On May 8, 1998, between 11:00 p.m. and midnight, Reese and
Joseph Trentcosta picked up defendant, and the three men returned to
Trentcosta’s apartment. In the apartment, Trentcosta overheard
defendant say, “I don’t want to touch the body”; “[w]hen you do this you
have to pop up the hood to protect the flash bang”; and “just walk up to
him and pop or empty bust rounds, bust a cap.” Trentcosta asked what
was going on, and Reese replied that it did not concern him. Reese
continued, “I’m going to make it look like a white car murder.”

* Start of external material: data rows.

(* ===== verification/Geocoding.v ===== *)
(** * Address lookups ([utils/geocoding.ts])

    [reverseGeocode(lat, lng)] asks Nominatim for the address of a point
    and formats it; [getCurrentLocation()] wraps the browser's geolocation
    API in a promise.  The network and the browser are inputs of the model:
    the outcome of [fetch] and of [response.json()] for the first, the
    outcome of [getCurrentPosition] for the second.  An exception anywhere
    in the [try] block of [reverseGeocode], [data.address.road] on a
    response without [address] included, is caught, and the promise then
    resolves to the coordinates printed by [toFixed(4)].

    The theorems: [reverseGeocode] never rejects; it resolves to a string
    except when a successful response has an [address] with no usable part
    and no [display_name], where it resolves to [undefined] although its
    type is [Promise<string>]; every failure resolves to the two
    coordinates, each read back as its nearest four-decimal value. *)

From S2P Require Import Prelude JsString NumberFormat.

Local Open Scope Z_scope.

(** The fields of [data.address] the code reads; a missing field is [None]. *)
Record Address := mkAddress {
  road : option string;
  suburb : option string;
  city : option string;
  town : option string;
  state : option string;
  postcode : option string;
}.

(** The parsed body: [address] is missing in Nominatim's error answers. *)
Record GeoData := mkGeoData {
  address : option Address;
  display_name : option string;
}.

(** What [fetch] and [response.json()] give: a rejected request, or a
    response with its [ok] flag and its body, [None] when it is not JSON. *)
Inductive FetchOutcome :=
| FetchRejected
| FetchResponse (ok : bool) (body : option GeoData).

(** The value the promise resolves to. *)
Inductive Answer :=
| AnswerString (s : string)
| AnswerUndefined.

(** A string field in a condition: [undefined] and [""] are falsy. *)
Definition truthy (o : option string) : bool :=
  match o with Some s => negb (String.eqb s "") | None => false end.

(** [a || b] on two optional strings. *)
Definition js_or (a b : option string) : option string := if truthy a then a else b.

(** [if (x) parts.push(x)] *)
Definition push_if (o : option string) (parts : list string) : list string :=
  match o with Some s => if truthy o then parts ++ [s] else parts | None => parts end.

(** The five pushes, in the order of the source. *)
Definition address_parts (a : Address) : list string :=
  push_if (postcode a) (push_if (state a) (push_if (js_or (city a) (town a))
    (push_if (suburb a) (push_if (road a) [])))).

(** The [catch] block: [`${lat.toFixed(4)}, ${lng.toFixed(4)}`]. *)
Definition coordinates_text (lat lng : float) : option string :=
  a ← toFixed 4 lat; b ← toFixed 4 lng; Some (a +:+ ", " +:+ b).

(** [reverseGeocode]: [None] only where [toFixed] leaves the model
    (a coordinate of magnitude [10 ^ 21] or more). *)
Definition reverseGeocode (lat lng : float) (r : FetchOutcome) : option Answer :=
  let fallback := AnswerString <$> coordinates_text lat lng in
  match r with
  | FetchRejected => fallback
  | FetchResponse false _ => fallback
  | FetchResponse true None => fallback
  | FetchResponse true (Some data) =>
      match address data with
      | None => fallback
      | Some a =>
          let parts := address_parts a in
          if (0 <? length parts)%nat then Some (AnswerString (String.concat ", " parts))
          else Some (match display_name data with Some s => AnswerString s | None => AnswerUndefined end)
      end
  end.

(** ** [getCurrentLocation] *)

(** [GeolocationPositionError.code]: 1, 2 and 3 are [PERMISSION_DENIED],
    [POSITION_UNAVAILABLE] and [TIMEOUT]. *)
Inductive PositionOutcome :=
| Position (latitude longitude : float)
| PositionError (code : Z).

(** The options passed to [getCurrentPosition]. *)
Record PositionOptions := mkPositionOptions {
  enableHighAccuracy : bool;
  pos_timeout : Z;
  maximumAge : Z;
}.

Definition position_options : PositionOptions := mkPositionOptions true 10000 0.

Definition position_error_message (code : Z) : string :=
  if code =? 1 then "Location permission denied. Please enable location access in your browser settings."
  else if code =? 2 then "Location information is unavailable."
  else if code =? 3 then "Location request timed out."
  else "An unknown error occurred.".

(** The promise's outcome: [Err] is a rejection with that message.  When
    [navigator.geolocation] is missing the position is never asked for. *)
Definition getCurrentLocation (supported : bool) (o : PositionOutcome) : result string (float * float) :=
  if negb supported then Err "Geolocation is not supported by your browser"
  else match o with
       | Position lat lng => Ok (lat, lng)
       | PositionError code => Err (position_error_message code)
       end.

(** A successful response whose address has no usable part and no
    [display_name]: the case where the promise resolves to [undefined]. *)
Definition answers_undefined (r : FetchOutcome) : Prop :=
  ∃ data a, r = FetchResponse true (Some data) ∧ address data = Some a ∧
    address_parts a = [] ∧ display_name data = None.

(** ** The answers of [reverseGeocode] *)

Lemma push_if_nil o parts : push_if o parts = [] ↔ parts = [] ∧ truthy o = false.
Proof.
  unfold push_if, truthy. destruct o as [s|]; [|naive_solver].
  destruct (String.eqb s ""); simpl; split; intros H; try naive_solver.
  destruct parts; simpl in H; discriminate.
Qed.

(** No part is pushed exactly when no field the code tests is truthy. *)
Lemma address_parts_nil a : address_parts a = [] ↔
  truthy (road a) = false ∧ truthy (suburb a) = false ∧ truthy (js_or (city a) (town a)) = false ∧
  truthy (state a) = false ∧ truthy (postcode a) = false.
Proof. unfold address_parts. rewrite !push_if_nil. naive_solver. Qed.

Lemma coordinates_text_some lat lng : below_1e21 lat = true → below_1e21 lng = true →
  ∃ s, coordinates_text lat lng = Some s.
Proof.
  intros Hlat Hlng. destruct (toFixed_some 4 lat) as [a Ha]; [lia | done |].
  destruct (toFixed_some 4 lng) as [b Hb]; [lia | done |].
  unfold coordinates_text. rewrite Ha, Hb. by eexists.
Qed.

(** C35. [reverseGeocode] never rejects: whatever the network answers, for
    coordinates [toFixed] prints in decimal, it resolves, and it resolves
    to [undefined], not a string, exactly when the response is a success
    whose address has none of the five parts the code tests and no
    [display_name]. *)
Theorem reverseGeocode_resolves lat lng r : below_1e21 lat = true → below_1e21 lng = true →
  ∃ ans, reverseGeocode lat lng r = Some ans ∧ (ans = AnswerUndefined ↔ answers_undefined r).
Proof.
  intros Hlat Hlng. destruct (coordinates_text_some lat lng Hlat Hlng) as [s Hs].
  unfold reverseGeocode, answers_undefined. rewrite Hs. simpl.
  destruct r as [|[] [data|]]; try (eexists; split; [reflexivity | naive_solver]).
  destruct (address data) as [a|] eqn:Ha; [|eexists; split; [reflexivity | naive_solver]].
  destruct (Nat.ltb_spec 0 (length (address_parts a))) as [Hl|Hl].
  - eexists; split; [reflexivity|]. split; [done|]. intros (? & ? & ? & ? & Hp & _). simplify_eq.
    rewrite Hp in Hl. simpl in Hl. lia.
  - destruct (address_parts a) eqn:Hp; [|simpl in Hl; lia].
    destruct (display_name data) eqn:Hd; (eexists; split; [reflexivity|]); naive_solver.
Qed.

(** The failures the [catch] block handles: a rejected request, an error
    status, a body that is not JSON, and a body without [address]. *)
Definition request_failed (r : FetchOutcome) : bool :=
  match r with
  | FetchResponse true (Some data) => bool_decide (address data = None)
  | _ => true
  end.

(** On every failure the answer is the two coordinates, each read back as
    the sign of the coordinate and its nearest four-decimal value. *)
Lemma reverseGeocode_fallback lat lng r M1 D1 M2 D2 : request_failed r = true →
  abs_scaled 4 lat = Some (M1, D1) → M1 < 10 ^ 25 * D1 →
  abs_scaled 4 lng = Some (M2, D2) → M2 < 10 ^ 25 * D2 →
  ∃ a b n1 n2, reverseGeocode lat lng r = Some (AnswerString (a +:+ ", " +:+ b)) ∧
    parse_fixed 4 a = Some ((lat <? 0)%float, n1) ∧ nearest M1 D1 n1 ∧
    parse_fixed 4 b = Some ((lng <? 0)%float, n2) ∧ nearest M2 D2 n2.
Proof.
  intros Hr H1 B1 H2 B2.
  destruct (toFixed_shape 4 lat M1 D1 ltac:(lia) H1 B1) as (_ & ? & k1 & ? & ? & E1).
  destruct (toFixed_shape 4 lng M2 D2 ltac:(lia) H2 B2) as (_ & ? & k2 & ? & ? & E2).
  assert (reverseGeocode lat lng r = AnswerString <$> coordinates_text lat lng) as ->.
  { unfold reverseGeocode. destruct r as [|[] [data|]]; try done. simpl in Hr.
    apply bool_decide_eq_true in Hr. by rewrite Hr. }
  unfold coordinates_text. rewrite E1, E2. do 4 eexists. split_and!;
    [reflexivity | by apply parse_fixed_layout | by apply nearest_int_nearest
    | by apply parse_fixed_layout | by apply nearest_int_nearest].
Qed.

(** ** Examples *)

#[local] Set Warnings "-inexact-float".

(** An address of the source's shape, a town without a city. *)
Definition circular_quay : Address :=
  mkAddress (Some "Alfred Street") (Some "Sydney") None (Some "Sydney") (Some "New South Wales") (Some "2000").

(** A response whose address has only fields the code does not read. *)
Definition bare_response : FetchOutcome :=
  FetchResponse true (Some (mkGeoData (Some (mkAddress None (Some "") None None None None)) None)).

Lemma reverseGeocode_resolves_witness :
  ∃ ans, reverseGeocode (-33.8599) 151.2111 bare_response = Some ans ∧
    (ans = AnswerUndefined ↔ answers_undefined bare_response).
Proof. apply reverseGeocode_resolves; reflexivity. Defined.

Example reverseGeocode_values :
  reverseGeocode (-33.8599) 151.2111 (FetchResponse true (Some (mkGeoData (Some circular_quay) None))) =
    Some (AnswerString "Alfred Street, Sydney, Sydney, New South Wales, 2000") ∧
  reverseGeocode (-33.8599) 151.2111 (FetchResponse false None) = Some (AnswerString "-33.8599, 151.2111") ∧
  reverseGeocode (-33.8599) 151.2111 bare_response = Some AnswerUndefined.
Proof. vm_compute. split_and!; reflexivity. Qed.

Defendant interjected, “What do you got to worry about it for? He never
liked you anyway.” Reese stated, “I got him to get a rent-a-car, and I’ll
make it look like a white car murder.” Reese never gave a name, but
stated that “[h]e can ruin my life.”
Reese then pulled a gun out from a paper bag and loaded it with
bullets. After Reese argued with Trentcosta about what was going on,
Reese said, “No matter what you say or do . . . nothing’s going to
change. It’s got to happen. . . . This has got to be tonight,” and “[w]e’ve
got to meet him. Got to meet him at 2:00.” Sometime after midnight,
Reese and defendant left with the gun and bullets.
Around 3:00 a.m. on the next day, Fitusi’s body was discovered on
the shoulder of a highway, slumped forward in the driver seat of a white
Buick Skylark. He had been shot six times.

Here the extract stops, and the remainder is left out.